Repeat word for word every line of the data below, from the first through the line containing "- A [uuid.UUID]", and stop there.

[Saved data entries]
================================

(** After normalisation a line gives the same rows with or without a
    trailing white-space unit. *)
Lemma splitLine_snoc l :
  map normalizeRow (splitLine (l ++ [w])) = map normalizeRow (splitLine l).
Proof.
  unfold splitLine. rewrite detectClauseNumber_snoc.
  destruct (detectClauseNumber l) as [d|].
  - rewrite getClauseNumberRow_snoc, getLeadingPhrase_snoc,
      getContentAfterPhrase_snoc.
    destruct (truthyN (getLeadingPhrase l)).
    + reflexivity.
    + destruct (getRemainder_snoc l) as [->|(r & Hr & -> & ->)]; [reflexivity|].
      rewrite (truthyN_snoc r Hr).
      destruct (truthyN (Some r)); [|reflexivity].
      cbn [map]. now rewrite normalizeRow_snoc.
  - destruct (isSubClause (l ++ [w])); destruct (isSubClause l);
      cbn [map]; now rewrite normalizeRow_snoc.
Qed.

End TrailingWhiteLine.

(** ** Line endings *)

Section LineEndings.
Import TextSplitter TextExtractor.

Lemma normalize_crlf s :
  normalizeLineEndings (carriageReturn :: newline :: s)
  = newline :: normalizeLineEndings s.
Proof. reflexivity. Qed.

Lemma normalize_cons c s :
  c <> carriageReturn ->
  normalizeLineEndings (c :: s) = c :: normalizeLineEndings s.
Proof.
  intros Hc. apply Z.eqb_neq in Hc.
  unfold normalizeLineEndings. cbn [replaceCRLF]. rewrite Hc.
  cbn [replaceCR map]. now rewrite Hc.
Qed.

Lemma split_cons_newline s : split newline (newline :: s) = [] :: split newline s.
Proof. reflexivity. Qed.
(** * Saga orchestration for the distributed e-commerce system

    A shallow embedding of the Go services of the repository:
    the saga orchestrator (domain, repository, service), the inventory
    participant (aggregate, repository, service, handler), the payment
    participant (aggregate, repository, service, handler), and the
    publisher and the consumer of the messaging layer.

    Conventions of the embedding.
    - A [uuid.UUID] is a number; [uuid.Nil] is [0].
    - A [time.Time] is a natural number of seconds; each handler receives the
      reading of [time.Now()] as its argument [now].
    - In the tables, the events and the services a monetary amount
      is an exact integer of minor currency units, as the
      DECIMAL(10,2) columns hold it.  The [float64] arithmetic of the
      payment aggregate, with its rounding and its NaN, is modelled
      apart, on the binary64 numbers of the kernel (PaymentFloat).
    - A Go [int] is an integer wrapped to 64 bits.
    - An [interface{}] value that travels as JSON is a [Value]; a JSON
      string in the textual form of a UUID is a [VID], one in the
      textual form of a time a [VTime], any other string a [VString].
    - A database table is a finite map or a list of rows; the columns
      and the constraints are those of the migrations.  The database
      and the broker are reachable: a statement fails only on a
      constraint, on the type of a column or on a missing row, and
      an event that is handed to the publisher is published.
    - The random [ID], [CorrelationID] and the [Timestamp] of an event
      envelope are left out of [SagaEvent].
    - In the model of the messaging layer itself the result of every
      publish is a parameter, and a message body is the event that it
      decodes to. *)

From Stdlib Require Import ZArith Ascii String List Bool Lia Sorted.
From Stdlib Require Floats.
From stdpp Require Import base option gmap strings pretty list.

Local Open Scope string_scope.

(** A decimal literal of a binary64 number stands for the nearest
    one, as in Go. *)
Set Warnings "-inexact-float".

Abbreviation UUID := N (only parsing).
Abbreviation Time := N (only parsing).
Abbreviation Money := Z (only parsing).

Definition uuid_Nil : UUID := 0%N.

(** ** Dynamic values and errors *)

#[warnings="-register-all"]
Inductive Value :=
| VNil
| VString (s : string)
| VNumber (n : Z)
| VID (u : UUID)
| VTime (t : Time)
| VList (l : list Value)
| VObject (fields : list (string * Value)).
Lemma QueryRow_moved (fuel : nat) (ctx : Context) (sql : string)
  (args : list string) (c : ReConn) (w : World)
  (r : option Row * option error) (c' : ReConn) (w' : World) :
  QueryRow E fuel ctx sql args c w = Return r c' w' -> moved 1 1 c w c' w'.
Proof.
  unfold QueryRow.
  destruct (checkConn E fuel ctx c w) as [| |[e|] c1 w1] eqn:Hcheck;
    try discriminate; simpl.
  - intros [= _ <- <-]. apply (moved_weaken 1 0); auto.
    eapply checkConn_moved; eassumption.
  - destruct (Conn_QueryRow E ctx sql args c1 w1) as [| |row c2 w2] eqn:Hcall;
      try discriminate.
    simpl. intros [= _ <- <-].
    apply checkConn_moved in Hcheck.
    apply (method_moved _ _ _ _ _ _ (Conn_QueryRow_method E ctx sql args)) in Hcall.
    apply (moved_weaken (1 + 0) (0 + 1)); auto.
    eapply moved_trans; eassumption.
Qed.

Lemma Close_moved (ctx : Context) (c : ReConn) (w : World) :
  moved 1 0 c w (snd (fst (Close E ctx c w))) (snd (Close E ctx c w)).
Proof.
  unfold Close. destruct (Conn c) as [h|] eqn:Hc.
  - destruct (Conn_IsClosed E h w); simpl.
    + apply (moved_weaken 0 0); auto. apply moved_refl.
    + unfold moved, keeps_config. simpl.
      rewrite driver_calls_app, resets_app, closes_app. simpl.
      repeat split; auto using incl_tl, incl_refl; try lia.
      intros h' Hh'. right. left. congruence.
  - simpl. apply (moved_weaken 0 0); auto. apply moved_refl.
Qed.

End Moved.

(** X3: no method changes the configuration of the receiver: after
    [Reconnect], [Query], [QueryRow], [Exec], [Ping] and [Close] the
    connection string is the same, and a policy that was set is still the
    one set. *)
Theorem configuration_is_kept
  (E : Env) (fuel : nat) (ctx : Context) (sql : string) (args : list string)
  (c : ReConn) (w : World) :
  (forall r c' w', Reconnect E fuel ctx c w = Return r c' w' -> keeps_config c c')
  /\ (forall r c' w',
         Query E fuel ctx sql args c w = Return r c' w' -> keeps_config c c')
  /\ (forall r c' w',
         QueryRow E fuel ctx sql args c w = Return r c' w' -> keeps_config c c')
  /\ (forall r c' w',
         Exec E fuel ctx sql args c w = Return r c' w' -> keeps_config c c')
  /\ (forall r c' w', Ping E fuel ctx c w = Return r c' w' -> keeps_config c c')
  /\ keeps_config c (snd (fst (Close E ctx c w))).
Proof.
  repeat split.
  1,2: eapply Reconnect_moved; eassumption.
  1,2: rewrite Query_shape in H;
       eapply (with_reconnect_moved E _ _ _ _ _ _ _ _ _ _
                 (Conn_Query_method E ctx sql args)); eassumption.
  1,2: eapply QueryRow_moved; eassumption.
  1,2: rewrite Exec_shape in H;
       eapply (with_reconnect_moved E _ _ _ _ _ _ _ _ _ _
                 (Conn_Exec_method E ctx sql args)); eassumption.
  1,2: rewrite Ping_shape in H;
       eapply (with_reconnect_moved E _ _ _ _ _ _ _ _ _ _
                 (Conn_Ping_method E ctx)); eassumption.
  1,2: apply (Close_moved E ctx c w).
Qed.

Lemma configuration_is_kept_witness :
  keeps_config Scenario.connected
    (mkReConn "db" (Some 3) (Some Scenario.StopBackOff)).
Proof.
  apply (proj1 (proj2 (configuration_is_kept Scenario.dropped 1 0 "SELECT 1" []
                         Scenario.connected Scenario.no_world))
           (Some 7, None) _
           (mkWorld [4]
              [EvQuery 0 4 "SELECT 1" []; EvClose 0 4;
               EvReset Scenario.StopBackOff; EvConnect 0 "db";
               EvQuery 0 3 "SELECT 1" []])).
  reflexivity.
Defined.

(** X4: the wrapper does not drop a handle it has not closed: when the
    receiver held handle [h] before [Reconnect], the driver's close has
    been called on [h] afterwards; after [Query], [QueryRow], [Exec],
    [Ping] and [Close] the receiver still holds [h] or the driver's close
    has been called on it. *)
Theorem handle_closed_before_dropped
  (E : Env) (fuel : nat) (ctx : Context) (sql : string) (args : list string)
  (c : ReConn) (w : World) (h : handle) :
  Conn c = Some h ->
  (forall r c' w', Reconnect E fuel ctx c w = Return r c' w' -> In h (closed w'))
  /\ (forall r c' w',
         Query E fuel ctx sql args c w = Return r c' w' ->
         Conn c' = Some h \/ In h (closed w'))
  /\ (forall r c' w',
         QueryRow E fuel ctx sql args c w = Return r c' w' ->
         Conn c' = Some h \/ In h (closed w'))
  /\ (forall r c' w',
         Exec E fuel ctx sql args c w = Return r c' w' ->
         Conn c' = Some h \/ In h (closed w'))
  /\ (forall r c' w',
         Ping E fuel ctx c w = Return r c' w' ->
         Conn c' = Some h \/ In h (closed w'))
  /\ (Conn (snd (fst (Close E ctx c w))) = Some h
      \/ In h (closed (snd (Close E ctx c w)))).
Proof.
  intros Hh. split; [|split; [|split; [|split; [|split]]]].
  - intros r c' w' Hre. apply (Reconnect_closed E) in Hre as [Hcl _].
    rewrite Hcl, Hh. now left.
  - intros r c' w' Hrun. rewrite Query_shape in Hrun.
    apply (with_reconnect_moved E _ _ _ _ _ _ _ _ _ _
             (Conn_Query_method E ctx sql args)) in Hrun.
    now apply Hrun.
  - intros r c' w' Hrun. apply (QueryRow_moved E) in Hrun. now apply Hrun.
  - intros r c' w' Hrun. rewrite Exec_shape in Hrun.
    apply (with_reconnect_moved E _ _ _ _ _ _ _ _ _ _
             (Conn_Exec_method E ctx sql args)) in Hrun.
    now apply Hrun.
  - intros r c' w' Hrun. rewrite Ping_shape in Hrun.
    apply (with_reconnect_moved E _ _ _ _ _ _ _ _ _ _
             (Conn_Ping_method E ctx)) in Hrun.
    now apply Hrun.
  - now apply (Close_moved E ctx c w).
Qed.
(** * Post-capture pipeline of the sky-image watchdog: a shallow embedding

  The development follows the four services of the repository:
  - [Cleanup]      : services/cleanup.py       (storage eviction)
  - [AscomSafety]  : services/ascom_safety.py  (safety-signal file writer)
  - [MLService]    : services/ml_service.py    (inference front end)
  - [RTSP]         : services/rtsp_output.py   (encoder bridge)

  Python integers are [Z]; finite floats are read as the rationals they
  denote ([Q]); the result dictionary of the analysis is a finite map,
  configuration dictionaries are records of optional entries; the file
  system, the encoder subprocess and the clock are explicit state, and
  what the platform may do (raise, time out) is a parameter of each
  call. *)

From Stdlib Require Import ZArith QArith Qround Qabs Qminmax Ascii String Lia.
From stdpp Require Import base list strings gmap sorting pretty.

(** ** Numbers *)

(** Rounding to the nearest integer, ties to even, as [round] and float
    formatting do. *)
Definition round_half_even (q : Q) : Z :=
  let f := Qfloor q in
  match (q - inject_Z f ?= 1 # 2)%Q with
  | Lt => f
  | Gt => (f + 1)%Z
  | Eq => if Z.even f then f else (f + 1)%Z
  end.

(** The integer [e] with [2^e <= q < 2^(e+1)], for a positive [q]. *)
Definition ilog2 (q : Q) : Z :=
  let e := (Z.log2 (Qnum q) - Z.log2 (Z.pos (Qden q)))%Z in
  if Qle_bool (Qpower 2 e) q then e else (e - 1)%Z.

(** The double nearest to [q], ties to even: a significand of 53 bits,
    and the fixed spacing [2^-1074] of the subnormal range.  A double is
    read as the rational it is, so that [fl64] leaves it as it is; a
    rational that is not a double is read as the double a literal of that
    value gives.  Overflow to infinity is left out. *)
Definition fl64 (q : Q) : Q :=
  if Qeq_bool q 0 then 0%Q
  else
    let a := Qabs q in
    let ulp := Qpower 2 (Z.max (ilog2 a - 52) (-1074)) in
    let m := inject_Z (round_half_even (a / ulp)) in
    Qred ((if Qle_bool 0 q then m else - m) * ulp)%Q.

(** [round(float(x), 3)] *)
Definition round3 (q : Q) : Q := Qred (inject_Z (round_half_even (q * 1000)) / 1000).

(** ** Python's stable [list.sort(key=...)] *)

Section StableSort.
Context {A : Type} (key : A → Z).

(** [x] is placed in front of the first element whose key is not smaller,
    so that an element that came earlier in the input stays in front of
    its ties. *)
Fixpoint insert_by (x : A) (l : list A) : list A :=
  match l with
  | [] => [x]
  | y :: l' =>
      if decide (key x ≤ key y)%Z then x :: y :: l' else y :: insert_by x l'
  end.

Definition sort_by (l : list A) : list A := foldr insert_by [] l.

Definition key_le (a b : A) : Prop := (key a ≤ key b)%Z.

Lemma insert_by_perm x l : insert_by x l ≡ₚ x :: l.
Proof.
  induction l as [|y l IH]; simpl; [done|].
  case_decide; [done|]. rewrite IH. apply Permutation_swap.
Qed.

Lemma sort_by_perm l : sort_by l ≡ₚ l.
Proof.
  induction l as [|x l IH]; simpl; [done|].
  by rewrite insert_by_perm, IH.
Qed.

Lemma insert_by_sorted x l :
  StronglySorted key_le l → StronglySorted key_le (insert_by x l).
Proof.
  induction 1 as [|y l Hs IH Hall]; simpl.
  - repeat constructor.
  - case_decide as Hle.
    + constructor; [by constructor|].
      constructor; [done|].
      eapply Forall_impl; [exact Hall|]. unfold key_le. intros; lia.
    + constructor; [done|].
      rewrite insert_by_perm. constructor; [unfold key_le; lia | done].
Qed.

Lemma sort_by_sorted l : StronglySorted key_le (sort_by l).
Proof.
  induction l as [|x l IH]; simpl; [constructor|].
  by apply insert_by_sorted.
Qed.

Lemma elem_of_sort_by x l : x ∈ sort_by l ↔ x ∈ l.
Proof. by rewrite sort_by_perm. Qed.

Lemma sort_by_length l : length (sort_by l) = length l.
Proof. by rewrite sort_by_perm. Qed.

(** Stability: elements with the same key keep their input order. *)
Lemma insert_by_same_key x l k :
  filter (λ y, key y = k) (insert_by x l)
  = filter (λ y, key y = k) (x :: l).
Proof.
  induction l as [|y l IH]; simpl; [done|].
  case_decide as Hle; [done|].
  rewrite filter_cons, IH, !(filter_cons _ x), (filter_cons _ y).
  destruct (decide (key y = k)) as [Hy|Hy]; [|done].
  destruct (decide (key x = k)) as [Hx|Hx]; [lia|done].
Qed.

Lemma sort_by_stable l k :
  filter (λ y, key y = k) (sort_by l) = filter (λ y, key y = k) l.
Proof.
  induction l as [|x l IH]; simpl; [done|].
  by rewrite insert_by_same_key, !filter_cons, IH.
Qed.

Lemma sorted_app_le l1 l2 a b :
  StronglySorted key_le (l1 ++ l2) → a ∈ l1 → b ∈ l2 → (key a ≤ key b)%Z.
Proof.
  induction l1 as [|x l1 IH]; simpl; intros Hs Ha Hb.
  - by apply elem_of_nil in Ha.
  - apply StronglySorted_inv in Hs as [Hs Hall].
    apply elem_of_cons in Ha as [->|Ha]; [|by apply IH].
    rewrite Forall_forall in Hall. apply Hall.
    apply elem_of_app; by right.
Qed.

Lemma sorted_sublist l1 l2 :
  l1 `sublist_of` l2 → StronglySorted key_le l2 → StronglySorted key_le l1.
Proof.
  induction 1 as [|x l1 l2 Hsub IH|x l1 l2 Hsub IH]; intros Hs.
  - constructor.
  - apply StronglySorted_inv in Hs as [Hs Hall]. constructor; [by apply IH|].
    rewrite Forall_forall in *. intros y Hy. apply Hall.
    by eapply elem_of_sublist.
  - apply StronglySorted_inv in Hs as [Hs _]. by apply IH.
Qed.
End StableSort.

(** ** services/cleanup.py *)

Module Cleanup.
Local Open Scope Z_scope.

(** A path is its list of components; [os.path.join(dirpath, name)] is
    [dirpath ++ [name]]. *)
Abbreviation path := (list string).

(** A regular file as [os.walk], [os.path.getmtime] and [os.path.getsize]
    see it.  Modification times are only compared with each other, so they
    are taken on an integer scale (nanoseconds); sizes are byte counts, and
    a cap that is not a whole number of bytes compares like its integer
    part.  [f_busy] marks a file on which [os.remove] raises (held open by
    another process, or protected): the source wraps every removal in
    [try/except]. *)
Record file := File {
  f_path : path;
  f_mtime : Z;
  f_size : Z;
  f_busy : bool
}.

Record folder := Folder { d_path : path; d_mtime : Z }.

================================

[RESULT]
(** After normalisation a line gives the same rows with or without a
    trailing white-space unit. *)
Lemma splitLine_snoc l :
  map normalizeRow (splitLine (l ++ [w])) = map normalizeRow (splitLine l).
Proof.
  unfold splitLine. rewrite detectClauseNumber_snoc.
  destruct (detectClauseNumber l) as [d|].
  - rewrite getClauseNumberRow_snoc, getLeadingPhrase_snoc,
      getContentAfterPhrase_snoc.
    destruct (truthyN (getLeadingPhrase l)).
    + reflexivity.
    + destruct (getRemainder_snoc l) as [->|(r & Hr & -> & ->)]; [reflexivity|].
      rewrite (truthyN_snoc r Hr).
      destruct (truthyN (Some r)); [|reflexivity].
      cbn [map]. now rewrite normalizeRow_snoc.
  - destruct (isSubClause (l ++ [w])); destruct (isSubClause l);
      cbn [map]; now rewrite normalizeRow_snoc.
Qed.

End TrailingWhiteLine.

(** ** Line endings *)

Section LineEndings.
Import TextSplitter TextExtractor.

Lemma normalize_crlf s :
  normalizeLineEndings (carriageReturn :: newline :: s)
  = newline :: normalizeLineEndings s.
Proof. reflexivity. Qed.

Lemma normalize_cons c s :
  c <> carriageReturn ->
  normalizeLineEndings (c :: s) = c :: normalizeLineEndings s.
Proof.
  intros Hc. apply Z.eqb_neq in Hc.
  unfold normalizeLineEndings. cbn [replaceCRLF]. rewrite Hc.
  cbn [replaceCR map]. now rewrite Hc.
Qed.

Lemma split_cons_newline s : split newline (newline :: s) = [] :: split newline s.
Proof. reflexivity. Qed.
(** * Saga orchestration for the distributed e-commerce system

    A shallow embedding of the Go services of the repository:
    the saga orchestrator (domain, repository, service), the inventory
    participant (aggregate, repository, service, handler), the payment
    participant (aggregate, repository, service, handler), and the
    publisher and the consumer of the messaging layer.

    Conventions of the embedding.
    - A [uuid.UUID] is a number; [uuid.Nil] is [0].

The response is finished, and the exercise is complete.